ESCRS - PO0005 - Acute Ocular Hypertension Revealing A Late Spontaneous Posterior Capsule Rupture With A Dislocation Of An Intra-Ocular Lens: A Case Report

Acute Ocular Hypertension Revealing A Late Spontaneous Posterior Capsule Rupture With A Dislocation Of An Intra-Ocular Lens: A Case Report

Published 2023 - 41st Congress of the ESCRS

Reference: PO0005 | Type: Case report | DOI: 10.82333/yfrx-mh67

Authors: Afef Maalej* 1 , Zeineb Kallel 1 , molka ferchichi 1 , Ahmed jabri 1 , asma Khallouli 1

1Ophtalmology,Military Hospital of Tunis,tunis,Tunisia

To report a case of an intra-ocular lens dislocation due to late spontaneous rupture of the posterior capsule in a patient with a history of refractive surgery.

Military Hospital of Tunis, Tunisia

A 53-year-old man presented in our emergency department for a painful red right eye (RE) since 4 hours.
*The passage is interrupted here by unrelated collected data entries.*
(** ** Pages out of sync *)

Definition nonpaging_sync_page (a : Z) (st : alloc_state) : option (Z * alloc_state) := Some (0, st).

Definition __vmrun_sync_page (a : Z) (st : alloc_state) : option (bool * alloc_state) :=
  x ← (al_shadow st).(ss_ext) !! a;
  if negb (Bool.eqb x.(px_role).(role_cr4_pae) vp.(vp_pae)) then
    '(st, _) ← al_zap_page a st; Some (false, st)
  else
    '(r, st) ← sync_page a st;
    if r =? 0 then '(st, _) ← al_zap_page a st; Some (false, st) else Some (true, st).

Definition vmrun_mmu_flush_or_zap (remote_flush local_flush : bool) (st : alloc_state) : option alloc_state :=
  match st.(al_zap).(zs_invalid) with
  | _ :: _ => al_commit st
  | [] =>
      if remote_flush then Some (upd_shadow (upd_mmu flush_remote_tlbs) st)
      else if local_flush then Some (vmrun_make_request KVM_REQ_TLB_FLUSH st)
      else Some st
  end.

Definition vmrun_sync_page (a : Z) (st : alloc_state) : option (bool * alloc_state) :=
  s ← vmrun_unlink_unsync_page a (al_shadow st);
  __vmrun_sync_page a (upd_shadow (λ _, s) st).

(** [for_each_gfn_indirect_valid_sp]. *)
Fixpoint sync_pages_loop (gfn : Z) (l : list Z) (ret : bool) (st : alloc_state) : option (bool * alloc_state) :=
  match l with
  | [] => Some (ret, st)
  | a :: l =>
      sp ← (mmu (al_shadow st)).(pages) !! a;
      x ← (al_shadow st).(ss_ext) !! a;
      if negb (gfn_indirect_valid gfn (al_shadow st) sp x) then sync_pages_loop gfn l ret st
      else if negb x.(px_unsync) then sync_pages_loop gfn l ret st
      else
        let st := upd_shadow (sp_warn_if (negb (sp.(role_level) =? PT_PAGE_TABLE_LEVEL))) st in
        '(b, st) ← vmrun_sync_page a st;
        sync_pages_loop gfn l (ret || b) st
  end.

Definition hash_chain_of (gfn : Z) (st : alloc_state) : list Z :=
  default [] ((al_shadow st).(ss_hash) !! vmrun_page_table_hashfn env gfn).

Definition vmrun_sync_pages (gfn : Z) (st : alloc_state) : option (bool * alloc_state) :=
  sync_pages_loop gfn (hash_chain_of gfn st) false st.

Definition rmap_write_protect (gfn : Z) (st : alloc_state) : option (bool * alloc_state) :=
  slot ← vcpu_gfn_to_memslot gfn;
  '(m, b) ← vmrun_mmu_slot_gfn_write_protect g slot gfn (mmu (al_shadow st));
  Some (b, upd_shadow (set_mmu m) st).

(** The two loops over the vector in [mmu_sync_children]; the first walks the
    vector with the path too. *)
Fixpoint protect_vector (fuel : nat) (pvec : mmu_pages) (i : nat) (path : mmu_page_path) (protected : bool) (st : alloc_state)
    : option (alloc_state * bool * mmu_page_path) :=
  match fuel with
  | O => None
  | S fuel =>
      match pvec !! i with
      | None => Some (st, protected, path)
      | Some (a, _) =>
          sp ← (mmu (al_shadow st)).(pages) !! a;
          '(b, st) ← rmap_write_protect sp.(sp_gfn) st;
          '(i, path) ← mmu_pages_next pvec i (mmu (al_shadow st)) path;
          protect_vector fuel pvec i path (protected || b) st
      end
  end.

Fixpoint sync_vector (fuel : nat) (pvec : mmu_pages) (i : nat) (path : mmu_page_path) (flush : bool) (st : alloc_state)
    : option (alloc_state * bool * mmu_page_path) :=
  match fuel with
  | O => None
  | S fuel =>
      match pvec !! i with
      | None => Some (st, flush, path)
      | Some (a, _) =>
          '(b, st) ← vmrun_sync_page a st;
          s ← mmu_pages_clear_parents PT64_ROOT_MAX_LEVEL path (al_shadow st);
          let st := upd_shadow (λ _, s) st in
          '(i, path) ← mmu_pages_next pvec i (mmu s) path;
          sync_vector fuel pvec i path (flush || b) st
      end
  end.

(** [need_resched] or [spin_needbreak], then [cond_resched_lock]: [None] when
    neither asks for it. *)
Context (resched : alloc_state → option alloc_state).

Fixpoint sync_children_loop (fuel : nat) (parent : Z) (path : mmu_page_path) (flush : bool) (st : alloc_state) : option alloc_state :=
  match fuel with
  | O => None
  | S fuel =>
      '(s, pvec, ret) ← mmu_unsync_walk g (al_page_of st) parent (al_shadow st);
      let st := upd_shadow (λ _, s) st in
      if ret =? 0 then vmrun_mmu_flush_or_zap false flush st
      else
        '(i, path, s) ← mmu_pages_first pvec (al_shadow st) path;
        '(st, protected, path) ← protect_vector (S (length pvec)) pvec i path false (upd_shadow (λ _, s) st);
        let '(flush, st) := if protected : bool then (false, upd_shadow (upd_mmu flush_remote_tlbs) st) else (flush, st) in
        '(i, path, s) ← mmu_pages_first pvec (al_shadow st) path;
        '(st, flush, path) ← sync_vector (S (length pvec)) pvec i path flush (upd_shadow (λ _, s) st);
        match resched st with
        | Some _ =>
            st ← vmrun_mmu_flush_or_zap false flush st;
            st ← resched st;
            sync_children_loop fuel parent path false st
        | None => sync_children_loop fuel parent path flush st
        end
  end.

Definition mmu_sync_children (fuel : nat) (parent : Z) (st : alloc_state) : option alloc_state :=
  sync_children_loop fuel parent (new_path PT64_ROOT_MAX_LEVEL) false (st <| al_zap ::= local_list |>).

(** ** Allocation *)

(** Every field of a new header is zero. *)
Definition zero_ext : page_ext :=
  {| px_unsync := false; px_unsync_children := 0; px_bitmap := replicate (Z.to_nat PT64_ENT_PER_PAGE) false; px_parents := 0;
     px_root_count := 0; px_invalid := false; px_valid_gen := 0; px_flooding := 0;
     px_role := {| role_cr4_pae := false; role_access := 0; role_quadrant := 0; role_ad_disabled := false; role_other := 0 |} |}.

Definition set_page_private (spt a : Z) (header : Z → Z) : Z → Z :=
  λ p, if Z.shiftr p PAGE_SHIFT =? Z.shiftr spt PAGE_SHIFT then a else header p.

Definition vmrun_mmu_alloc_page (direct : bool) (st : alloc_state) : option (Z * alloc_state) :=
  '(a, headers) ← mmu_memory_cache_alloc st.(al_headers);
  '(spt, free) ← mmu_memory_cache_alloc st.(al_pages);
  '(gfns, free) ← (if direct then Some ([], free)
                    else '(p, free) ← mmu_memory_cache_alloc free; Some (page_content p, free));
  let st := st <| al_headers := headers |> <| al_pages := free |> in
  let sp := {| sp_spt := spt; sp_gfn := 0; sp_gfns := gfns; role_level := 0; role_direct := false; role_smm := false |} in
  let st := upd_shadow (λ s, upd_mmu (λ m, m <| pages ::= <[a := sp]> |>) (s <| ss_ext ::= <[a := zero_ext]> |>)) st in
  let st := st <| al_header ::= set_page_private spt a |> in
  let st := upd_shadow (λ s, s <| ss_active ::= cons a |>) st in
  Some (a, st <| al_zap ::= vmrun_mod_used_mmu_pages 1 |>).

Definition __clear_sp_write_flooding_count (a : Z) (s : shadow_state) : shadow_state :=
  upd_ext a (λ x, x <| px_flooding := 0 |>) s.

Definition clear_sp_write_flooding_count (sptep : Z) (st : alloc_state) : alloc_state :=
  upd_shadow (__clear_sp_write_flooding_count (st.(al_header) sptep)) st.

(** [sp->gfn = gfn; sp->role = role]. *)
Definition set_page_role (a gfn : Z) (role : full_role) (s : shadow_state) : shadow_state :=
  let s := upd_mmu (λ m, m <| pages ::= alter (λ sp, sp <| sp_gfn := gfn |> <| role_level := role.(fr_level) |>
                             <| role_direct := role.(fr_direct) |> <| role_smm := role.(fr_smm) |>) a |>) s in
  upd_ext a (λ x, x <| px_invalid := role.(fr_invalid) |> <| px_role := role.(fr_rest) |>) s.

(** [clear_page]. *)
Definition clear_page (spt : Z) (f : Z → Z) : Z → Z :=
  λ p, if (spt <=? p) && (p <? spt + 8 * PT64_ENT_PER_PAGE) then 0 else f p.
History taking revealed a cataract surgery ten years ago and previous keratorefractive surgery for high myopia in both eyes. Best corrected visual acuity was counting fingers in right eye and 20/200 in the left eye. Slit lamp examination of the RE revealed epithelial corneal edema, an intra-ocular pressure of 50 mmHg and a ruptured posterior capsule without visible intraocular lens (IOL). Fundus examination was impossible. Ultrasound B Scan objectified a dislocated IOL with vitreous reaction. No ocular trauma has been reported by the patient. Examination of the left eye showed a nuclear cataract and a high myopia fundus characteristics. The patient underwent second cataract surgery after lowering the IOP with intravenous mannitol 20%  and topical drops. Haigis formulae was used to determine the IOL power of the RE.  Surgical management was challenging with an anterior dragging of the dislocated IOL and a successful implantation of three pieces IOL in the sulcus.  

Spontaneous rupture of the posterior capsule is a rare post-operative complication and has not been frequently reported in the literature.  In this case, high myopia could be the predisposing factor. The suitable formulae to choose in patients with a history of refractive surgery  and surgical management to resolve the aphakia are challenging.